侯爵家の力

 アイランク侯爵家。

 それは何処まで行っても大国の中で強い影響力を保持する大貴族である。

 アイランク侯爵家が持つ力、保有する力だけでニルシア小国を圧倒出来るだけのものを持つ。


「久しぶりだな」


 そんなアイランク侯爵家を中心とするカルミア王国軍。

 

「……まぁ、そうだね」


 その中にアイランク侯爵家の者がいるのは至極当然なことであった。


「久しぶりだね、マセカ」


 今、自分の前にいる男。

 自分の弟であり、自分の代わりにアイランク侯爵家の当主になるであろうと男、マセカ・アイランクに僕はあいさつの言葉を口にする。


「相も変わらず辛気臭い顔だな。死臭が漂ってくる」


「お前は相も変わらずぶっさいくだな」


 カエサルの見た目は白髪にオッドアイで美形という神の造形クオリティーだが、マセカの相貌は普通かつ地味だ。

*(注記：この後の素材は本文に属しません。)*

(** An effect written to the wire goes to the open current socket of [w]. *)
Definition on_current (w : World) (e : effect) : Prop :=
  match wire_socket e with
  | Some s => current_open w = Some s
  | None => True
  end.

Definition is_post (e : effect) : bool :=
  match e with
  | HttpPost _ _ => true
  | _ => false
  end.

(** A pending timer as the source sets them: the replay after 1000 ms, a
    reconnect after 2000 to 30000 ms. *)
Definition timer_ok (t : Z * callback) : Prop :=
  match snd t with
  | CbSubscribeAll => fst t = 1000
  | CbReconnect => 2000 <= fst t <= 30000
  end.

Definition backoff_inv (w : World) : Prop :=
  0 <= reconnectAttempts w <= MAX_RECONNECT_ATTEMPTS /\ Forall timer_ok (timers w).

(** A headline [substring] can be called on, or none. *)
Definition printable (v : value) : bool :=
  match v with
  | VUndefined | VNull | VStr _ => true
  | _ => false
  end.

(** Every suspended delivery carries an event the handler let through. *)
Definition inflight_ok (w : World) : Prop :=
  Forall (fun newsData => printable (get newsData "headline") = true) (inflight w).

(** Sockets are numbered in the order they are made; the heap holds those
    made so far, and every socket but the current one is closing or closed. *)
Definition sockets_inv (w : World) : Prop :=
  (forall s, is_Some (heap w !! s) -> (s < next_sock w)%nat) /\
  (forall s, ws w = Some s -> is_Some (heap w !! s)) /\
  (forall s r, heap w !! s = Some r -> ws w <> Some s -> r = CLOSING \/ r = CLOSED).
(** * Filo: the adaptive classification engine, embedded in Rocq

    A shallow embedding of the Go sources of [lynx-lee/filo]:
    - [internal/storage/database.go]  (module [Storage])
    - [internal/embedding]            (module [Embedding])
    - [internal/memory]               (module [Memory])
    - [internal/classifier]           (module [Classifier])
    - [internal/organizer], [cmd/undo.go], [cmd/root.go]

    Conventions.
    - A Go [string] is a byte sequence: Rocq's [string] (a list of 8-bit
      characters).  Runes are decoded from it the way [for range] does.
    - A Go [int] (counters, priorities, indices) is a [Z]; the values met
      here stay far below 2^63, so no wrap-around is written out except in
      the 64-bit FNV-1a hash, where the code relies on it.
    - A [float64] is an exact rational ([Q]) in the storage, memory and
      classifier layers, whose arithmetic is rational; the embedder, which
      takes square roots, is written once over an abstract arithmetic and
      instantiated with the reals and with IEEE-754 binary64
      ([PrimFloat]).
    - SQL tables are lists of rows in rowid order; every statement the
      code sends is written as the list function it denotes. *)

From Stdlib Require Import ZArith QArith Qminmax Reals Lra Lia Bool.
From Stdlib Require Import List String Ascii DecimalString DecimalNat.
From Stdlib Require Import Sorting.Permutation Sorting.Sorted Psatz.
From Stdlib Require PrimFloat Uint63 FloatAxioms SpecFloat.
From stdpp Require Import gmap strings list sorting.

Import ListNotations.
Local Open Scope string_scope.
Local Open Scope list_scope.
Local Open Scope Z_scope.

(* ===================================================================== *)
(** * Go strings: bytes, runes, UTF-8 *)
(* ===================================================================== *)

Module GoString.

(** [len(s)]: the number of bytes. *)
Definition len (s : string) : Z := Z.of_nat (String.length s).

Definition bytes (s : string) : list Z :=
  map (fun c => Z.of_nat (nat_of_ascii c)) (list_ascii_of_string s).

Definition byte_to_ascii (b : Z) : ascii := ascii_of_nat (Z.to_nat (b mod 256)).

Definition of_bytes (bs : list Z) : string :=
  string_of_list_ascii (map byte_to_ascii bs).

(** [utf8.RuneError], U+FFFD. *)
Definition RuneError : Z := 65533.

Definition is_cont (b : Z) : bool := (128 <=? b) && (b <=? 191).

(** [utf8.DecodeRuneInString]: the first rune of a byte sequence and its
    width.  An ill-formed prefix decodes to ([RuneError], 1). *)
Definition decode_rune (bs : list Z) : Z * nat :=
  match bs with
  | [] => (RuneError, 0%nat)
  | b0 :: rest =>
    if b0 <? 128 then (b0, 1%nat)
    else if (b0 <? 194) || (244 <? b0) then (RuneError, 1%nat)
    else if b0 <? 224 then
      match rest with
      | b1 :: _ =>
        if is_cont b1 then ((b0 mod 32) * 64 + b1 mod 64, 2%nat)
        else (RuneError, 1%nat)
      | _ => (RuneError, 1%nat)
      end
    else if b0 <? 240 then
      match rest with
      | b1 :: b2 :: _ =>
        let lo := if b0 =? 224 then 160 else 128 in
        let hi := if b0 =? 237 then 159 else 191 in
        if (lo <=? b1) && (b1 <=? hi) && is_cont b2
        then ((b0 mod 16) * 4096 + (b1 mod 64) * 64 + b2 mod 64, 3%nat)
        else (RuneError, 1%nat)
      | _ => (RuneError, 1%nat)
      end
    else
      match rest with
      | b1 :: b2 :: b3 :: _ =>
        let lo := if b0 =? 240 then 144 else 128 in
        let hi := if b0 =? 244 then 143 else 191 in
        if (lo <=? b1) && (b1 <=? hi) && is_cont b2 && is_cont b3
        then ((b0 mod 8) * 262144 + (b1 mod 64) * 4096
              + (b2 mod 64) * 64 + b3 mod 64, 4%nat)
        else (RuneError, 1%nat)
      | _ => (RuneError, 1%nat)
      end
  end.

(** [for i, r := range s]: the runes of [s] with the byte offset each one
    starts at.  The fuel is the number of bytes left; every step consumes
    at least one. *)
Fixpoint range_from (fuel : nat) (off : Z) (bs : list Z) : list (Z * Z) :=
  match fuel, bs with
  | O, _ | _, [] => []
  | S fuel', _ =>
    let '(r, w) := decode_rune bs in
    let w' := Nat.max 1 w in
    (off, r) :: range_from fuel' (off + Z.of_nat w') (drop w' bs)
  end.

Definition range (s : string) : list (Z * Z) :=
  range_from (String.length s) 0 (bytes s).

Definition runes (s : string) : list Z := map snd (range s).

(** [utf8.AppendRune]: the bytes of one rune; surrogates and values out of
    range are written as [RuneError]. *)
Definition encode_rune (r : Z) : list Z :=
  if (0 <=? r) && (r <? 128) then [r]
  else if (128 <=? r) && (r <? 2048) then [192 + r / 64; 128 + r mod 64]
  else if (r <? 0) || (1114111 <? r) || ((55296 <=? r) && (r <=? 57343))
  then [239; 191; 189]
  else if r <? 65536
  then [224 + r / 4096; 128 + (r / 64) mod 64; 128 + r mod 64]
  else [240 + r / 262144; 128 + (r / 4096) mod 64;
        128 + (r / 64) mod 64; 128 + r mod 64].

(** [string(r)] for a rune [r]. *)
Definition of_rune (r : Z) : string := of_bytes (encode_rune r).

Definition of_runes (rs : list Z) : string :=
  of_bytes (concat (map encode_rune rs)).

(** [s[i:j]] for [0 <= i <= j <= len(s)]. *)
Definition slice (s : string) (i j : Z) : string :=
  String.substring (Z.to_nat i) (Z.to_nat (j - i)) s.

End GoString.

(** The Unicode tables of Go's [unicode] package stay outside this
    repository: the simple lower-case mapping of a rune beyond ASCII and
    membership in the Han script are an interface with one instance per
    table. *)
Class Unicode := {
  unicode_lower : Z -> Z;   (* [unicode.ToLower] on runes >= 128 *)
  unicode_is_han : Z -> bool (* [\p{Han}] *)
}.

(** An instance for examples: no case pairs beyond ASCII, and the CJK
    Unified Ideographs block U+4E00..U+9FFF as the Han script. *)
Definition BasicUnicode : Unicode :=
  {| unicode_lower := fun r => r;
     unicode_is_han := fun r => (19968 <=? r) && (r <=? 40959) |}.

Module GoStrings.
Import GoString.

Section WithUnicode.
Context {U : Unicode}.

(** [unicode.ToLower]. *)
Definition lower_rune (r : Z) : Z :=
  if r <? 128 then (if (65 <=? r) && (r <=? 90) then r + 32 else r)
  else unicode_lower r.

(** [strings.ToLower]: every rune mapped through [unicode.ToLower]
    ([strings.Map]; an ill-formed byte becomes U+FFFD). *)
Definition ToLower (s : string) : string :=
  if forallb (fun b => b <? 128) (bytes s)
  then of_bytes (map lower_rune (bytes s))
  else of_runes (map lower_rune (runes s)).

End WithUnicode.

(** [strings.TrimSuffix]. *)
Definition TrimSuffix (s suffix : string) : string :=
  let n := String.length s in
  let k := String.length suffix in
  if (k <=? n)%nat && String.eqb (String.substring (n - k) k s) suffix
  then String.substring 0 (n - k) s
  else s.

End GoStrings.

(* ===================================================================== *)
(** * Go's [regexp]: the two patterns the sources compile *)
(* ===================================================================== *)

(** Both patterns are alternations of one repeated character class
    ([[\p{Han}]+|[a-zA-Z]+|\d+] and [[\p{Han}]+|[a-zA-Z]{2,}|\d{4,}]).
    [FindAllString] scans left to right; at each rune the first
    alternative whose greedy run is long enough wins, the match is
    reported as the bytes it covers, and the scan resumes behind it. *)
Module Regexp.
Import GoString.

Definition is_letter (r : Z) : bool :=
  ((65 <=? r) && (r <=? 90)) || ((97 <=? r) && (r <=? 122)).

Definition is_digit (r : Z) : bool := (48 <=? r) && (r <=? 57).

(** The length of the longest prefix of runes satisfying [p]. *)
Fixpoint run_length (p : Z -> bool) (rs : list (Z * Z)) : nat :=
  match rs with
  | (_, r) :: rs' => if p r then S (run_length p rs') else O
  | [] => O
  end.

(** The first alternative (class, least repetition) matching at the head
    of [rs], as the number of runes it consumes. *)
Fixpoint first_alt (alts : list ((Z -> bool) * nat)) (rs : list (Z * Z))
  : option nat :=
  match alts with
  | [] => None
  | (p, least) :: alts' =>
    let n := run_length p rs in
    if (least <=? n)%nat then Some n else first_alt alts' rs
  end.
(** * OpenOrienteering Mapper: the PowerShell position source

    A shallow embedding of [src/sensors/powershell_position_source.cpp].
    The adapter owns a child process, two timers, an error condition and the
    last known position.  Every member function becomes a function from the
    adapter state to the new state and the list of effects it caused
    (signals emitted, operations on the child process).

    The Qt classes the adapter is built from are not part of the repository.
    Byte arrays are modelled concretely (module [Qt]); the number and date
    parsers, whose results the adapter only passes on, are the operations of
    the class [QtValues]. *)

From Stdlib Require Import ZArith List String Ascii Bool Lia.
Import ListNotations.
Local Open Scope Z_scope.

(** ** Byte arrays *)

Module Qt.

(** A [QByteArray]: the bytes of the array.  The buffer returned by
    [constData()] holds these bytes followed by one terminating NUL. *)
Definition QByteArray := list ascii.

(** A [QString] made by [QString::fromLatin1]: one character per byte. *)
Definition QString := list ascii.

Definition bytes (s : string) : QByteArray := list_ascii_of_string s.

Definition size (b : QByteArray) : Z := Z.of_nat (List.length b).

Definition isEmpty (b : QByteArray) : bool :=
  match b with [] => true | _ => false end.

Fixpoint eqb (a b : QByteArray) : bool :=
  match a, b with
  | [], [] => true
  | x :: a', y :: b' => Ascii.eqb x y && eqb a' b'
  | _, _ => false
  end.

Fixpoint startsWith (b prefix : QByteArray) : bool :=
  match prefix, b with
  | [], _ => true
  | p :: prefix', x :: b' => Ascii.eqb x p && startsWith b' prefix'
  | _ :: _, [] => false
  end.

(** The scan of [QByteArray::indexOf(char, int)]: [l] is the part of the
    array from index [i] on. *)
Fixpoint find_char (ch : ascii) (l : list ascii) (i : Z) : Z :=
  match l with
  | [] => -1
  | c :: l' => if Ascii.eqb c ch then i else find_char ch l' (i + 1)
  end.

(** [QByteArray::indexOf(char ch, int from)]: a negative [from] counts from
    the end; the result is -1 when [ch] does not occur at or after [from]. *)
Definition indexOf (b : QByteArray) (ch : ascii) (from : Z) : Z :=
  let from := if from <? 0 then Z.max (from + size b) 0 else from in
  if from <? size b
  then find_char ch (skipn (Z.to_nat from) b) from
  else -1.

Definition isNul (c : ascii) : bool := Ascii.eqb c zero.
(** A batch install that hangs until the budget of 5 minutes is used
    up: both components are reported failed after that one command. *)
Lemma exhausted_batch_fails_all_witness :
  let rt := Demo.runtime [] Demo.hanging in
  let p := "/work/my-app" in
  let m := Demo.machine (Demo.checkpoint done) (Demo.resumable done) in
  ∃ m', installComponents_with 300000 p ["button"; "card"] m =
        (Ok {| success := false; installed := []; failed_ := ["button"; "card"] |}, m') ∧
        spawned (add_command p ["button"; "card"] 300000) m m'.
Proof.
  intros rt p m. apply (@exhausted_batch_fails_all rt 300000 p ["button"; "card"] m).
  - done.
  - intros sig. by vm_compute.
  - by vm_compute.
Defined.

(** In the world where every command hangs until its timeout, the
    installer and the component step still end within the budget. *)
Lemma installer_within_budget_witness :
  let rt := Demo.runtime [] Demo.hanging in
  let p := "/work/my-app" in
  let m := Demo.machine (Demo.checkpoint done) (Demo.resumable done) in
  wp (installComponents_with 300000 p ["button"; "card"]) m
     (λ r m', m_now m ≤ m_now m' ≤ m_now m + 300000) ∧
  wp (step_componentInstall p) m
     (λ r m', m_now m ≤ m_now m' ≤ m_now m + TIMEOUTS.componentInstall).
Proof.
  intros rt p m. apply (@installer_within_budget rt 300000 p ["button"; "card"] m).
  - intros c fs now Hc. simpl. lia.
  - lia.
Defined.


Lemma valid_project_path_is_child_witness :
  let rt := Demo.runtime [] Demo.all_fail in
  let a := Demo.my_app in
  ∃ v, validateInputs a Demo.work = inr v ∧ valid v = true ∧
    v_projectPath v = path_join (a_targetDir a) (a_projectName a) ∧
    parent_of (a_projectName a) = None ∧
    (a_projectName a ∉ [""; "."; ".."]) ∧
    parent (v_projectPath v) = a_targetDir a.
Proof.
  intros rt a.
  destruct (validateInputs a Demo.work) as [err|v] eqn:Hv; [by vm_compute in Hv|].
  assert (valid v = true) as Hvalid by (vm_compute in Hv; by simplify_eq).
  exists v. split; [done|]. split; [done|].
  apply (@valid_project_path_is_child rt a Demo.work v Hv Hvalid).
Defined.


(** The validation of a run resumed in a directory with a checkpoint,
    and of a run in a directory whose checkpoint holds [null]: the first
    is resumed, the second is a fresh creation in a directory that
    exists. *)
Lemma existing_state_source_witness :
  let rt := Demo.runtime [Demo.checkpoint done] Demo.all_fail in
  (let fs := Demo.resumable done in
   ∃ v m, validateInputs Demo.my_app fs = inr v ∧ valid v = true ∧
     existingState v = Some (Demo.checkpoint done) ∧
     end_machine (main Demo.my_app fs 0) = Some m ∧
     freshCreation (m_state m) = false) ∧
  (let fs := Demo.nulled in
   ∃ v m, validateInputs Demo.my_app fs = inr v ∧ valid v = true ∧
     existingState v = None ∧
     fs !! v_projectPath v = Some Dir ∧
     fs !! stateFilePath (v_projectPath v) = Some (File "null") ∧
     end_machine (main Demo.my_app fs 0) = Some m ∧
     freshCreation (m_state m) = true ∧
     components (m_state m) = ["button"; "card"; "badge"; "input"]).
Proof.
  intros rt. split.
  - intros fs.
    destruct (validateInputs Demo.my_app fs) as [err|v] eqn:Hv; [by vm_compute in Hv|].
    assert (valid v = true ∧ existingState v = Some (Demo.checkpoint done)) as [Hvalid Hex]
      by (vm_compute in Hv; by simplify_eq).
    destruct (@existing_state_source rt Demo.my_app fs v Hv Hvalid) as (_ & _ & Hmain).
    destruct (Hmain 0) as (m & Hm & Hfresh & _).
    exists v, m. split_and!; [done..|].
    destruct (freshCreation (m_state m)); [|done].
    destruct Hfresh as [Hfresh _]. rewrite Hex in Hfresh. by specialize (Hfresh eq_refl).
  - intros fs.
    destruct (validateInputs Demo.my_app fs) as [err|v] eqn:Hv; [by vm_compute in Hv|].
    assert (valid v = true ∧ v_projectPath v = "/work/my-app" ∧
            resolvedComponents v = ["button"; "card"; "badge"; "input"])
      as (Hvalid & Hp & Hrc) by (vm_compute in Hv; by simplify_eq).
    destruct (@existing_state_source rt Demo.my_app fs v Hv Hvalid) as (_ & Hnone & Hmain).
    destruct (Hmain 0) as (m & Hm & Hfresh & Hcomps).
    assert (existingState v = None) as Hex.
    { apply Hnone. right. exists "null". rewrite Hp. split; by vm_compute. }
    exists v, m. rewrite Hex in Hcomps. rewrite Hp.
    split_and!; [done | done | done | by vm_compute | by vm_compute | done
                | by apply Hfresh | by rewrite Hcomps].
Defined.
(** * CryptoMeowCasino: the storage layer and the background-music manager

    A shallow embedding of the class [MongoStorage], which keeps users,
    deposits, withdrawals, game history, the jackpot and the farm in MongoDB
    through Mongoose, of the class [BackgroundMusicManager] of the client
    and of the buttons of [BettingPanel], with the pieces of the ECMAScript
    runtime they call: [parseFloat],
    [parseInt], [Number.prototype.toString], [Number.prototype.toFixed],
    [String.prototype.padStart], [String.prototype.slice], [Math.min] and
    [Math.max].

    JavaScript numbers are IEEE 754 binary64 values: they are embedded as
    primitive floats, so [+], [*] and [===] are the machine operations, and
    the conversions between numbers and strings round as ECMAScript says.
    Strings are restricted to 8-bit characters.

    What the code cannot decide is read from the world: whether a store
    operation is rejected, the time, the identifiers the driver generates, the
    salts of bcrypt, and for the music manager what the browser answers. *)

From Stdlib Require Import ZArith NArith QArith Qabs Qround Qpower Qfield.
From Stdlib Require Import List String Ascii Bool Lia.
From Stdlib Require Import Floats DecimalString Eqdep_dec.
From Stdlib Require Import Sorted Permutation.
From Stdlib Require Decimal DecimalFacts DecimalPos DecimalN.
Import ListNotations.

 別に不細工というわけではないが、カエサルと並べばその残酷なまでの遺伝子の差を確認することが出来る。


「……ッ」


 そして、しっかりとカエサルに比べると見た目がパッとしない自覚を持つマセカは表情を歪めて額に青筋を浮かべる。


「どうやら、殺されたいようだな……ッ!」


 そして、マセカはこちらへの殺意の言葉を告げると共に、彼の後ろにいた人物が一歩、前に出てくる。

 

「いつでも動けます。マセカ様」


 マセカの隣にいた人物。

 それはアイランク侯爵家に仕える者の中で最も強い、単独で小国をも滅ぼせるであろう実力者たるカシージャスだった。


「お前は戦わないのかい?ビビり」


 カシージャスを前にする僕は相手への侮辱の意図を隠そうともしない態度でマセカへと声をかける。


「黙れっ!」


 そんな僕の挑発の言葉に対して、マセカは口汚く言葉を荒らげる。


「お前など、俺が手を出すまでもないっ!いけっ!殺せ、カシージャス!」


 そして、カシージャスへとアイランク侯爵家の次期当主として命令を下す。


「御意に」


「……うしっ」


 それを受け、カシージャスは動き出し、自分の方に向かってくるのだった。